Adimab is taking an uncommon approach to exploiting the value of its antibody-discovery technology. The Lebanon, NH-based biotech startup has no plans to ever develop its own drugs—CEO Tillman Gerngross says he thinks Adimab can become successful with income from drug-discovery and licensing deals alone.
That is the level of confidence that Gerngross apparently has in Adimab’s proprietary method for significantly streamlining and expediting how antibody drugs are discovered. Investors Polaris Venture Partners, SV Life Sciences, Borealis Ventures, and OrbiMed Advisors have bet millions that the confidence is well-founded. Adimab closed its third round of financing late last year, but it hasn’t disclosed the amount. When I visited the company this week, Gerngross told me that sometime around the end of March he expects to disclose a list of discovery deals his firm has landed.
A lot of attention is paid to how antibody drugs are discovered, as such medications generate tens of billions of dollars in annual sales. South San Francisco-based Genentech (NASDAQ:[[ticker:DNA]]), for one, reported revenue of about $4.5 billion in 2007 on U.S. sales of its top two antibody drugs, the cancer treatment bevacizumab (Avastin) and rituximab (Rituxan), which is approved for treating lymphoma and rheumatoid arthritis. However, companies in pursuit of new antibody drugs must often pay millions of dollars to multiple firms—such as Cambridge, MA-based biotech firm Dyax (NASDAQ:[[ticker:DYAX]])—to license antibody-discovery technologies.
Adimab wants to provide one-stop shopping for these firms. The startup has a yeast-based discovery technology that mimics the human immune system and doesn’t require the use of mice or Dyax’s widely used “phage display” method to identify antibodies with the potential to treat diseases.

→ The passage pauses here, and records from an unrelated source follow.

(** The events of the rest of the node. *)
Inductive SubmitInput : Type :=
| InputLossSnapshot (snapshot : LossSnapshot D)
| InputLossObservations (observations : LossSourceObservationTimestamps)
| InputLossFreshness (freshness : BoltV3LossFreshness)
| InputKillSwitch (state : KillSwitchState)
| InputProjectionRequest
| InputCaptureFailure (evidence : ProviderCollateralAllowanceCaptureFailureEvidence)
| InputFillRejected (observed_at_ns : Z).

Definition take_input (input : SubmitInput) : Rust (SubmitWorld D) unit :=
  match input with
  | InputLossSnapshot snapshot => update_loss_snapshot snapshot
  | InputLossObservations observations => update_loss_source_observations observations
  | InputLossFreshness freshness => update_loss_freshness freshness
  | InputKillSwitch state => replace_kill_switch state
  | InputProjectionRequest => invalidate_capital_admission_for_nt_projection_request
  | InputCaptureFailure evidence =>
      suspend_capital_admission_for_provider_collateral_allowance_capture_failure evidence_io evidence
  | InputFillRejected observed_at_ns => reject_capital_admission_fill_evidence observed_at_ns
  end.

Lemma input_runs input w out sunk_ids :
  submit_inv (sw_inner w) out sunk_ids →
  runs (take_input input) w (λ _ w', steady w out sunk_ids w' ∧ kept (sw_inner w) (sw_inner w')).
Proof.
  intros Hi. destruct input; simpl.
  1-4: unfold update_loss_snapshot, update_loss_source_observations, update_loss_freshness, replace_kill_switch.
  1-4: sub_step; (apply same_books_steady; [done|done|]); simpl; apply (same_books_refl (sw_inner w)).
  - unfold invalidate_capital_admission_for_nt_projection_request. sub_step.
    apply same_books_steady; [done|done|apply invalidate_projection_books].
  - unfold suspend_capital_admission_for_provider_collateral_allowance_capture_failure. sub_step.
    apply runs_append_nonblocking; [done|]. intros w1 Hw1 Hs1. sub_step.
    apply same_books_steady; [done|exact Hs1|]. simpl. rewrite Hw1. apply suspended_books.
  - by apply reject_fill_runs.
Qed.

(** An open order that the node reports is rebuilt under its committed attribution. *)
Lemma from_attribution_attributed i c evidence a open :
  in_capital i = Some c →
  reservation_attribution (in_authority i) (order_client_order_id evidence) = Some a →
  capital_admission_open_order_reservation_from_attribution i evidence a = Some open →
  open_attributed (reservation_attributions (in_authority i)) (pool_id (cap_pool c)) open.
Proof.
  intros Hc Ha. unfold capital_admission_open_order_reservation_from_attribution.
  destruct (blank _ || _ || _ || _ || _ || _); [done|]. rewrite Hc. cbn [mbind option_bind].
  unfold open_order_reservation. destruct (cap_state c) as [s|]; [|done]. cbn [mbind option_bind].
  destruct (product_state s) as [product]. destruct (_ || _) eqn:Hb; [done|].
  destruct (_ && _); [done|].
  repeat match goal with
  | E : _ || _ = false |- _ => apply orb_false_iff in E as [E ?]
  | E : negb (bool_decide _) = false |- _ => apply negb_false_iff, bool_decide_eq_true in E
  end.
  intros Ho. repeat (case_match; simplify_option_eq; try done); by split.
Qed.

End Ledger.
(* ===== verification/CancelRecord.v ===== *)
(** * Cancellation of a resting order: the record and its query seed

    [src/src/bolt_v3_order_execution/tracked_order_economics/cancel_coordinator.rs]: the
    state machine that drives one requested cancellation to its terminal observation,
    by cancel and query operations that each need a REST reservation, and the order
    snapshot it can be queried by.  Times and counters are [u64] and [u32] values.  An
    operation that fails keeps the changes it made before: the code is in the monad
    [Rust] over the pair of record and seed. *)

From Stdlib Require Import ZArith Lia.
From stdpp Require Import strings gmap numbers list.
From S2P Require Import Prelude.
From S2P Require Import NtTypes.

Open Scope Z_scope.

(** ** What is read of an order of the node *)

Inductive NtOrderSide : Type :=
| NtNoOrderSide
| NtBuy
| NtSell.

#[global] Instance NtOrderSide_eq_dec : EqDecision NtOrderSide.
Proof. solve_decision. Defined.

(** [OrderAny] as far as this code reads it; quantities are in raw units. *)
Record NtOrder : Type := mkNtOrder {
  nt_client_order_id : string;
  nt_strategy_id : string;
  nt_instrument_id : string;
  nt_order_side : NtOrderSide;
  nt_venue_order_id : option string;
  nt_status : OrderStatus;
  nt_leaves_qty : Z;
}.

(** ** Data *)

Inductive CancelOperationKind : Type :=
| OpCancel
| OpQuery.

Inductive CancelRoutingState : Type :=
| RoutingReady
| RoutingAttempting (generation : Z) (operation : CancelOperationKind) (not_before_ns : Z)
| RoutingBackoff (not_before_ns : Z)
| RoutingPendingCancel (not_before_ns : Z).

Inductive CancelObservation : Type :=
| MissingUnqueryable
| MissingQueryable
| ObservedRetryable
| PendingCancelUnqueryable
| PendingCancelQueryable
| ObservedTerminal.

Inductive CancelTransition : Type :=
| TransitionNoOperation
| TransitionBegin (operation : CancelOperationKind)
| TransitionRemove.

Record BoltV3RecoveryIdentityConflict : Type := mkConflict {
  conflict_captured : string;
  conflict_observed : string;
}.

Inductive BoltV3CancellationLivenessFailure : Type :=
| CancellationDeadlineExceeded
| StuckPendingCancel.

Record RestingOrderCancelHealth : Type := mkHealth {
  recovery_identity_unavailable : bool;
  recovery_identity_conflict : option BoltV3RecoveryIdentityConflict;
  retry_escalated : bool;
  liveness : option BoltV3CancellationLivenessFailure;
}.

Record BoltV3RestingOrderCancelHealthSnapshot : Type := mkHealthSnapshot {
  health_client_order_id : string;
  health_total_recovery_attempts : Z;
  health_of : RestingOrderCancelHealth;
}.

Record RestingOrderCancelRecord : Type := mkCancelRecord {
  routing_state : CancelRoutingState;
  cancel_generation : Z;
  total_recovery_attempts : Z;
  cancel_attempts : Z;
  query_attempts : Z;
  quote_deadline_ns : Z;
  last_observed_ns : option Z;
  cancel_health : RestingOrderCancelHealth;
}.

(** [NtOrderQuerySeed] holds the order itself. *)
Record NtOrderQuerySeed : Type := mkSeed { seed_order : NtOrder }.

Record TrackedOrderCancellation : Type := mkTrackedCancellation {
  query_seed : NtOrderQuerySeed;
  cancel_intent : option RestingOrderCancelRecord;
}.

Inductive IdentityTransition : Type :=
| IdentityUnchanged
| IdentityCaptured
| IdentityPreserved
| IdentityConflict (conflict : BoltV3RecoveryIdentityConflict).

Inductive CancelEvent : Type :=
| TimerObserved (cached : option NtOrder) (now_ns retry_timeout_ns : Z)
| PassiveObserved (cached : option NtOrder) (now_ns retry_timeout_ns : Z)
| OperationSucceeded (generation : Z) (cached : option NtOrder) (now_ns retry_timeout_ns : Z)
| OperationUnobserved (generation : Z)
| ReservationGranted (operation : CancelOperationKind) (now_ns retry_timeout_ns : Z)
    (escalation_attempts : Z)
| ReservationDenied (now_ns retry_timeout_ns : Z)
| RequoteReservationDenied.

Inductive CancelEffect : Type :=
| EffectNone
| EffectRemove
| EffectCancel (generation : Z)
| EffectQuery (generation : Z) (seed : NtOrder)
| EffectReservationRequired (operation : CancelOperationKind)
| EffectRetireIntent.

(** The [anyhow] errors. *)
Inductive CancelError : Type :=
| ClockRegressed (prior observed : Z)
| SeedIdentityMismatch
| RecoveryDeadlineOverflow
| RecoveryGenerationOverflow
| RecoveryAttemptOverflow
| CancelAttemptOverflow
| QueryAttemptOverflow.

#[global] Instance CancelOperationKind_eq_dec : EqDecision CancelOperationKind.
Proof. solve_decision. Defined.
#[global] Instance CancelObservation_eq_dec : EqDecision CancelObservation.
Proof. solve_decision. Defined.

Gerngross says the firm’s synthetic immune system consists of yeast cells that are genetically engineered to produce some 10 billion different human antibodies. Those antibodies are attached to the surface of the cells that produce them. Next, the firm adds a potential drug target—a protein from breast cancer cells, say—that has been tagged with florescent dye. The antibodies that bind to those tagged target proteins are then identified as potential treatments for the cancer. The yeast cells that made those particular antibodies are then collected to make more of the antibodies for further testing.